* **Available data**:

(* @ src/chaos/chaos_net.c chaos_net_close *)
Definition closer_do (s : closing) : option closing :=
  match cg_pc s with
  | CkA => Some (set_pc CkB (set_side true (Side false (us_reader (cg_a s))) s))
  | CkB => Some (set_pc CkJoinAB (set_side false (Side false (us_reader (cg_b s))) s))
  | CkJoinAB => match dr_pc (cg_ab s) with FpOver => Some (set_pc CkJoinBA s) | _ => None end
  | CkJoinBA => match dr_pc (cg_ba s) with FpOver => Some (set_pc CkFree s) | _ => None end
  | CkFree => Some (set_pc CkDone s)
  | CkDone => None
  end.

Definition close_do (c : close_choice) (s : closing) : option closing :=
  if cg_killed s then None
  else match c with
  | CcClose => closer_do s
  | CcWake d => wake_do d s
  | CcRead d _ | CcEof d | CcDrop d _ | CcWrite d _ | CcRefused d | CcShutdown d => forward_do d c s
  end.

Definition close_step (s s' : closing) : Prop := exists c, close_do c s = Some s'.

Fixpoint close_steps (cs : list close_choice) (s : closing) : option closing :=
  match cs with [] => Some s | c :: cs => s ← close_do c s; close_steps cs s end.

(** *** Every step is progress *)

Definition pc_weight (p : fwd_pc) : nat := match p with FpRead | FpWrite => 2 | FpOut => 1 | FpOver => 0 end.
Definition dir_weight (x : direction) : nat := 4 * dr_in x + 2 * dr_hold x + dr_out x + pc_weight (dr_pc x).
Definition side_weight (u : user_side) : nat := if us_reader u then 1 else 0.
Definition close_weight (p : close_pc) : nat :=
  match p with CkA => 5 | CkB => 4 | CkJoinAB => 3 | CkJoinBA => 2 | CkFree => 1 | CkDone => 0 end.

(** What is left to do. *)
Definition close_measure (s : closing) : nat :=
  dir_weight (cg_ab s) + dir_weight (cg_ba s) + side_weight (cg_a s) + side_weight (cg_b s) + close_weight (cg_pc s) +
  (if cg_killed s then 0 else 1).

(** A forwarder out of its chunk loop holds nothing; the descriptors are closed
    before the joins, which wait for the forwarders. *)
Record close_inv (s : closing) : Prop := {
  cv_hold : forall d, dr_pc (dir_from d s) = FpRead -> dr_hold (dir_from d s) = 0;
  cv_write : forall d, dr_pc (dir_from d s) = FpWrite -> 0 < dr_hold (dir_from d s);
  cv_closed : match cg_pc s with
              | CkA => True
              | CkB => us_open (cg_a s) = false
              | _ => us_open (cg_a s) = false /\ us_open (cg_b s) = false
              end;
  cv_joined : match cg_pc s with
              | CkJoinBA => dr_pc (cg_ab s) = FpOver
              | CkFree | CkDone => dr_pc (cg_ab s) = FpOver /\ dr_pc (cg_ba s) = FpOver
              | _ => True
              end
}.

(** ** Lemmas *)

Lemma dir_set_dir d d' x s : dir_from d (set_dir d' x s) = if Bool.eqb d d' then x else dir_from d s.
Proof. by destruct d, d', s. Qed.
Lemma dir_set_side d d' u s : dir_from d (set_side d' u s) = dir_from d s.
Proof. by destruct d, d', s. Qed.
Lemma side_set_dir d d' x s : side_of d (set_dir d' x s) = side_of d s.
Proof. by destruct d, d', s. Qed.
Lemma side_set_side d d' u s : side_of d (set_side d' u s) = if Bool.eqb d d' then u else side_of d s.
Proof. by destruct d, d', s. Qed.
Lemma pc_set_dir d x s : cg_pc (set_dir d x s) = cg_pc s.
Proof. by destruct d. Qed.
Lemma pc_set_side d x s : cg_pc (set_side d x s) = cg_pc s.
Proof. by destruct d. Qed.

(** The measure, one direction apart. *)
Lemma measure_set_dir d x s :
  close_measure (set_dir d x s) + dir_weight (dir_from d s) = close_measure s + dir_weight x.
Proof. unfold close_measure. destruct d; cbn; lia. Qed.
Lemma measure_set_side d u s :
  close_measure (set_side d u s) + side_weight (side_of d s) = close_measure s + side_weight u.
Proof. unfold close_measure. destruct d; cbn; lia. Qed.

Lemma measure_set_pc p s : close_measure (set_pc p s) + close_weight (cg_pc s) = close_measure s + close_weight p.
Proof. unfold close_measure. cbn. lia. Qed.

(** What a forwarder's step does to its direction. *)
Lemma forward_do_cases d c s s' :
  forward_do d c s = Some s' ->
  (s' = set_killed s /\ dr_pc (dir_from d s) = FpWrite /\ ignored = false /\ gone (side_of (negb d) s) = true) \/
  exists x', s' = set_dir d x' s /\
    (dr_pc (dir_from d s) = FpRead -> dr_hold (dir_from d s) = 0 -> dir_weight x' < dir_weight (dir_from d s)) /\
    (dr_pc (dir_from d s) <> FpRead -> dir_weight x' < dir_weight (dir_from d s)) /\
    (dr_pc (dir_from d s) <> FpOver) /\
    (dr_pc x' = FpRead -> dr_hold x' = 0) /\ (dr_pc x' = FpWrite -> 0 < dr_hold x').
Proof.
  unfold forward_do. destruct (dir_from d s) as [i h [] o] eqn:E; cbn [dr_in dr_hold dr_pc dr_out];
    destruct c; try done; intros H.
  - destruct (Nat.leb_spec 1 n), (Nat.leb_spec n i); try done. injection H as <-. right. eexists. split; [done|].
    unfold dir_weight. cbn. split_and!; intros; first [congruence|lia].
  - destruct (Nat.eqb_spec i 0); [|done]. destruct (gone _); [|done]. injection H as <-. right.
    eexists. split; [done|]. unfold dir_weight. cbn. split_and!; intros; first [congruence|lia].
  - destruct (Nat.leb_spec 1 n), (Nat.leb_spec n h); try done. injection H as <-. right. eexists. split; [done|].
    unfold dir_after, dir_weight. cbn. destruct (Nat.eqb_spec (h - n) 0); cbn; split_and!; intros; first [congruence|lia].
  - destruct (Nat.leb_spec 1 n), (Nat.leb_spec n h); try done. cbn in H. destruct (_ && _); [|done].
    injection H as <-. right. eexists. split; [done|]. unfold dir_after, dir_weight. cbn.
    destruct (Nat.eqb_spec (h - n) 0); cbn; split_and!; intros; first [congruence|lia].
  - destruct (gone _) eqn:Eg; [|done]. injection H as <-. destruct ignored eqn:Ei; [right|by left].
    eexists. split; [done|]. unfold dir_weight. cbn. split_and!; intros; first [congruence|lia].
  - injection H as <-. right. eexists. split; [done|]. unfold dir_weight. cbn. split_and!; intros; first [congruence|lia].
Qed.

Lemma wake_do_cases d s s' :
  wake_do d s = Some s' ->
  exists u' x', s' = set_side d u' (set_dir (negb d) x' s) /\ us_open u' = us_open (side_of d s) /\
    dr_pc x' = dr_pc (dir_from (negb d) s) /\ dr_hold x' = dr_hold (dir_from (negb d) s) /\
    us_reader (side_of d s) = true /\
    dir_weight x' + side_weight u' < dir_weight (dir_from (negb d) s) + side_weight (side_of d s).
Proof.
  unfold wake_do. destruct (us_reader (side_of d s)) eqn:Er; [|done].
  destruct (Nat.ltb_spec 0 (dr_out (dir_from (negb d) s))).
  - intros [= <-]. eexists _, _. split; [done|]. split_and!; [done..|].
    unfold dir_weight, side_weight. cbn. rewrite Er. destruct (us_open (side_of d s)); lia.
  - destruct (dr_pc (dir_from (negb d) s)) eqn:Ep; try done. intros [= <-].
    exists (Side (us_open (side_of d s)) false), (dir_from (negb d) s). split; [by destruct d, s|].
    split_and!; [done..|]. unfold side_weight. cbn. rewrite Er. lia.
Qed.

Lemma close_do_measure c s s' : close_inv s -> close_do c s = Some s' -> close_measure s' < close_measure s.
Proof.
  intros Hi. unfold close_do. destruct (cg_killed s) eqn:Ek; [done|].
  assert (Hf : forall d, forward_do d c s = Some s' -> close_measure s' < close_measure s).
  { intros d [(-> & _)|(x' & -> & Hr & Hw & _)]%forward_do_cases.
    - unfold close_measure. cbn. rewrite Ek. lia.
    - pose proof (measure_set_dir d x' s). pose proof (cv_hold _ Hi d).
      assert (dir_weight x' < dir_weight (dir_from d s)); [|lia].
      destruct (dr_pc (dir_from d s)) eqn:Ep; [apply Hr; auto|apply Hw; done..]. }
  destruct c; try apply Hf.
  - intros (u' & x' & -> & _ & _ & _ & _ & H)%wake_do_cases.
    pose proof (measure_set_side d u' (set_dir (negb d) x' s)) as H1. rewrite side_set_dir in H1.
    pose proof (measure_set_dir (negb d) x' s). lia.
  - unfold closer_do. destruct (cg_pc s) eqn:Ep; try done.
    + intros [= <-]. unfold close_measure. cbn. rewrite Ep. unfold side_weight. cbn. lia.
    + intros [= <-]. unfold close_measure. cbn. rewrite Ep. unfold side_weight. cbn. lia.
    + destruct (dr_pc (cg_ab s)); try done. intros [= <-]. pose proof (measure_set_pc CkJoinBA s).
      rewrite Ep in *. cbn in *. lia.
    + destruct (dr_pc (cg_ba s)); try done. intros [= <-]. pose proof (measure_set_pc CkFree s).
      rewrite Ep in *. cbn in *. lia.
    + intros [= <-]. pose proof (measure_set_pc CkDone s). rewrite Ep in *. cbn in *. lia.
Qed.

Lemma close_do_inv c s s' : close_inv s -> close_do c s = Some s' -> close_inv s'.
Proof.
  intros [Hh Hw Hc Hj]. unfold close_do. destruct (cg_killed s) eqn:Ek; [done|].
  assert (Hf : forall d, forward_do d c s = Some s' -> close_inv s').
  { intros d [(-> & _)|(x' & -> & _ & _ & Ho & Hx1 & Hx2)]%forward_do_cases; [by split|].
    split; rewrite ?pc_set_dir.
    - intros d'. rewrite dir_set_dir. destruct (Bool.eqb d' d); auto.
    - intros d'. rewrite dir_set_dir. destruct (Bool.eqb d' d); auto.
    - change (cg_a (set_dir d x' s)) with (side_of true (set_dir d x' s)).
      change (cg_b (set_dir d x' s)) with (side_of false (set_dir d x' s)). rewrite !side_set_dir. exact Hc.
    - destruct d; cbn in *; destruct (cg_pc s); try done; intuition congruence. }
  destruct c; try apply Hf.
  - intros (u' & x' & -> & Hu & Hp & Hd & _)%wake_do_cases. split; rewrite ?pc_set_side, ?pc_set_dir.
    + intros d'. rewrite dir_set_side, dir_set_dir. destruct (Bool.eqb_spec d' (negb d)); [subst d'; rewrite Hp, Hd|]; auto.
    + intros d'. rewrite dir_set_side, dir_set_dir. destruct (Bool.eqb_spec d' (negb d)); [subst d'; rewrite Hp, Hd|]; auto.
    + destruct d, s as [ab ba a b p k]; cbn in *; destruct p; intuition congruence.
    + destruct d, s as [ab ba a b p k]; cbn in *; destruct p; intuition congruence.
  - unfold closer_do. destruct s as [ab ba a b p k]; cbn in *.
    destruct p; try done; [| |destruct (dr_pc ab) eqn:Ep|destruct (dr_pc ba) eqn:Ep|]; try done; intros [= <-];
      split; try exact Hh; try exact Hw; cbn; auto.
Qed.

* **Activity**:
In the entries above, find each line with the word "CkJoinAB" and return it.

* **Task result**:
  | CkB => Some (set_pc CkJoinAB (set_side false (Side false (us_reader (cg_b s))) s))
  | CkJoinAB => match dr_pc (cg_ab s) with FpOver => Some (set_pc CkJoinBA s) | _ => None end
  match p with CkA => 5 | CkB => 4 | CkJoinAB => 3 | CkJoinBA => 2 | CkFree => 1 | CkDone => 0 end.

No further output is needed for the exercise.